(Collected data entries)
(* ===== verification/IsduResponse.v ===== *)
(** * ISDU responses: an abstract receiver and its refinement

    The response of a device arrives as OD octets over many M-sequences. [isdu_rx]
    describes what the transport promises on that octet stream, without buffers,
    counters or frame boundaries; [iolink_master_isdu_on_od] implements it for every
    division of the stream into frames. *)

From S2P Require Import Prelude Iolinki Reference Types Fixtures Isdu.

(** ** The abstract receiver *)

Definition xor_octets (l : list Z) : Z := foldl Z.lxor 0 l.

Lemma xor_octets_u8 l : Forall is_u8 l → is_u8 (xor_octets l).
Proof.
  unfold xor_octets. assert (is_u8 0) as H0 by done. revert H0. generalize 0.
  induction l as [|x l IH]; intros a Ha Hl; [done|]. inversion_clear Hl.
  apply IH; [by apply is_u8_lxor|done].
Qed.

(** The result of one service. *)
Inductive isdu_outcome : Type :=
| Payload (data : list Z)
| DeviceError (code : Z)
| Perturbed
| Malformed.

(** The length declared by the octets received so far (Table A.14). *)
Inductive declared : Type := Unknown | Known (n : Z) | Reserved.

Definition isdu_declared (r : list Z) : declared :=
  match r with
  | [] => Unknown
  | head :: rest =>
      if 2 <=? head mod 16 then Known (head mod 16)
      else if head mod 16 =? 1 then
        match rest with [] => Unknown | ext :: _ => Known ext end
      else Reserved
  end.

(** The octets between the header and CHKPDU. *)
Definition isdu_payload (r : list Z) : list Z :=
  match r with
  | [] => []
  | head :: rest =>
      let body := if head mod 16 =? 1 then drop 1 rest else rest in
      take (length body - 1)%nat body
  end.

Inductive isdu_rx : Type :=
| Waiting
| Collecting (r : list Z)
| Finished (o : isdu_outcome).

Section spec.
Context {IO : Iolinki}.

Definition isdu_decode (r : list Z) : isdu_outcome :=
  if negb (xor_octets r =? 0) then Perturbed
  else match r with
  | [] => Malformed
  | head :: rest =>
      if (head / 16 =? 0x4) || (head / 16 =? 0xC) then
        match rest with
        | code :: additional :: _ :: _ => DeviceError (code * 256 + additional)
        | _ => DeviceError IOLINK_ISDU_ERROR_SEGMENTATION
        end
      else Payload (isdu_payload r)
  end.

Definition rx_collect (r : list Z) (byte : Z) : isdu_rx :=
  let r := r ++ [byte] in
  match isdu_declared r with
  | Unknown => Collecting r
  | Reserved => Finished Malformed
  | Known n => if n <=? zlen r then Finished (isdu_decode r) else Collecting r
  end.

Definition rx_step (x : isdu_rx) (byte : Z) : isdu_rx :=
  match x with
  | Waiting => if (byte =? 0) || (byte =? 1) then Waiting else rx_collect [] byte
  | Collecting r =>
      if IOLINK_ISDU_BUFFER_SIZE <=? zlen r then Finished Malformed else rx_collect r byte
  | Finished o => Finished o
  end.
End spec.

(** ** Invariant of the transport state *)

Section invariant.
Context {IO : Iolinki}.
Implicit Types s : iolink_master_isdu_state_t.

Record wf_isdu s : Prop := {
  wf_request : zlen (isdu_request s) = IOLINK_ISDU_BUFFER_SIZE;
  wf_request_u8 : Forall is_u8 (isdu_request s);
  wf_request_pos : 0 ≤ isdu_request_pos s ≤ isdu_request_len s;
  wf_request_len : isdu_request_len s ≤ IOLINK_ISDU_BUFFER_SIZE;
  wf_flowctrl : 0 ≤ isdu_flowctrl s < 32;
  wf_response : zlen (isdu_response s) = IOLINK_ISDU_BUFFER_SIZE;
  wf_response_u8 : Forall is_u8 (isdu_response s);
  wf_response_len : 0 ≤ isdu_response_len s ≤ IOLINK_ISDU_BUFFER_SIZE;
  wf_error : is_u16 (isdu_error s);
  wf_index : is_u16 (isdu_index s);
  wf_subindex : is_u8 (isdu_subindex s);
}.

(** A service in flight has no outcome yet. *)
Definition in_flight s : Prop :=
  isdu_op s ≠ IOLINK_MASTER_ISDU_OP_NONE ∧ isdu_done s = false ∧
  isdu_error s = IOLINK_ISDU_ERROR_NONE ∧ isdu_idle_pending s = false ∧
  isdu_abort_pending s = false.

Definition outcome_is s (o : isdu_outcome) : Prop :=
  match o with
  | Payload d =>
      isdu_error s = IOLINK_ISDU_ERROR_NONE ∧ isdu_idle_pending s = true ∧
      isdu_abort_pending s = false ∧
      isdu_response_len s = zlen d ∧ take (length d) (isdu_response s) = d
  | DeviceError code =>
      isdu_error s = code ∧ isdu_idle_pending s = true ∧ isdu_abort_pending s = false
  | Perturbed =>
      isdu_error s = IOLINK_ISDU_ERROR_SEGMENTATION ∧ isdu_idle_pending s = false ∧
      isdu_abort_pending s = true
  | Malformed =>
      isdu_error s = IOLINK_ISDU_ERROR_SEGMENTATION ∧ isdu_idle_pending s = false ∧
      isdu_abort_pending s = false
  end.

(** [r] has started with an I-Service octet and is not complete. *)
Definition incomplete (r : list Z) : Prop :=
  (∃ head rest, r = head :: rest ∧ head ≠ 0 ∧ head ≠ 1) ∧
  match isdu_declared r with
  | Unknown => True
  | Known n => zlen r < n
  | Reserved => False
  end.

Definition represents s (x : isdu_rx) : Prop :=
  wf_isdu s ∧
  match x with
  | Waiting => in_flight s ∧ isdu_phase s = IOLINK_MASTER_ISDU_PHASE_WAIT
  | Collecting r =>
      in_flight s ∧ isdu_phase s = IOLINK_MASTER_ISDU_PHASE_RESPONSE ∧
      isdu_response_len s = zlen r ∧ take (length r) (isdu_response s) = r ∧
      incomplete r ∧
      isdu_expected_len s = match isdu_declared r with Known n => n | _ => 0 end
  | Finished o =>
      isdu_op s ≠ IOLINK_MASTER_ISDU_OP_NONE ∧ isdu_done s = true ∧
      isdu_phase s = IOLINK_MASTER_ISDU_PHASE_NONE ∧ outcome_is s o
  end.

(** Every state the transport reaches. *)
Definition isdu_inv s : Prop :=
  wf_isdu s ∧
  (isdu_op s = IOLINK_MASTER_ISDU_OP_NONE ∨
   (isdu_done s = true ∧ isdu_phase s = IOLINK_MASTER_ISDU_PHASE_NONE) ∨
   (in_flight s ∧ isdu_phase s = IOLINK_MASTER_ISDU_PHASE_REQUEST) ∨
   represents s Waiting ∨ ∃ r, represents s (Collecting r)).
End invariant.

(** ** Refinement *)

Ltac wf_solve := split; cbn; first [assumption | done | lia | unfold is_u16, is_u8 in *; slia].

Section refinement.
Context {IO : Iolinki} {laws : IolinkiLaws IO}.
Implicit Types s : iolink_master_isdu_state_t.

Lemma chkpdu_xor data len : 0 ≤ len ≤ zlen data →
  iolink_master_isdu_chkpdu data len = Some (xor_octets (take (Z.to_nat len) data)).
Proof. apply (ofold_rd Z.lxor). Qed.

Lemma blit_front {A} (dst src k : list A) :
  blit dst 0 src = Some k → take (length src) k = src.
Proof.
  unfold blit. intros H. case_match; simplify_eq. simpl. by rewrite take_app_length.
Qed.

Lemma xor_two a b : xor_octets [a; b] = 0 → a = b.
Proof. unfold xor_octets. simpl. rewrite Z.lxor_0_l. by intros ?%Z.lxor_eq. Qed.

(** A complete response is long enough for its header and CHKPDU, unless the
    checksum exposes it. *)
Lemma complete_length head rest n :
  is_u8 head → head ≠ 1 → isdu_declared (head :: rest) = Known n → n ≤ zlen (head :: rest) →
  xor_octets (head :: rest) = 0 →
  2 + (if head mod 16 =? 1 then 1 else 0) ≤ zlen (head :: rest).
Proof.
  intros Hu Hh Hd Hn Hx. simpl in Hd. destruct (Z.leb_spec 2 (head mod 16)); simplify_eq.
  - rewrite (proj2 (Z.eqb_neq _ 1)) by lia. lia.
  - destruct (Z.eqb_spec (head mod 16) 1) as [Hm|]; [|done].
    destruct rest as [|ext [|x rest]]; simplify_eq.
    + apply xor_two in Hx as <-. autorewrite with zlen in Hn. simpl in Hn.
      pose proof (Z.div_mod head 16). unfold is_u8 in *. lia.
    + pose proof (zlen_nonneg rest). slia.
Qed.

Lemma nibbles head : is_u8 head →
  u8 (Z.shiftr head 4) = head / 16 ∧ Z.land head 15 = head mod 16 ∧
  u8 (Z.land head 15) = head mod 16.
Proof. revert head. refine (forall_u8_dec _ _). vm_compute. reflexivity. Qed.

### PROMPT:
Set down, exactly as they stand above, the lines starting with the line with "isdu_response_len s = zlen d" and going on through the line with "(** Every state the transport reaches. *)", and no others.

### REPLY TO THE TASK:
      isdu_response_len s = zlen d ∧ take (length d) (isdu_response s) = d
  | DeviceError code =>
      isdu_error s = code ∧ isdu_idle_pending s = true ∧ isdu_abort_pending s = false
  | Perturbed =>
      isdu_error s = IOLINK_ISDU_ERROR_SEGMENTATION ∧ isdu_idle_pending s = false ∧
      isdu_abort_pending s = true
  | Malformed =>
      isdu_error s = IOLINK_ISDU_ERROR_SEGMENTATION ∧ isdu_idle_pending s = false ∧
      isdu_abort_pending s = false
  end.

(** [r] has started with an I-Service octet and is not complete. *)
Definition incomplete (r : list Z) : Prop :=
  (∃ head rest, r = head :: rest ∧ head ≠ 0 ∧ head ≠ 1) ∧
  match isdu_declared r with
  | Unknown => True
  | Known n => zlen r < n
  | Reserved => False
  end.

Definition represents s (x : isdu_rx) : Prop :=
  wf_isdu s ∧
  match x with
  | Waiting => in_flight s ∧ isdu_phase s = IOLINK_MASTER_ISDU_PHASE_WAIT
  | Collecting r =>
      in_flight s ∧ isdu_phase s = IOLINK_MASTER_ISDU_PHASE_RESPONSE ∧
      isdu_response_len s = zlen r ∧ take (length r) (isdu_response s) = r ∧
      incomplete r ∧
      isdu_expected_len s = match isdu_declared r with Known n => n | _ => 0 end
  | Finished o =>
      isdu_op s ≠ IOLINK_MASTER_ISDU_OP_NONE ∧ isdu_done s = true ∧
      isdu_phase s = IOLINK_MASTER_ISDU_PHASE_NONE ∧ outcome_is s o
  end.

(** Every state the transport reaches. *)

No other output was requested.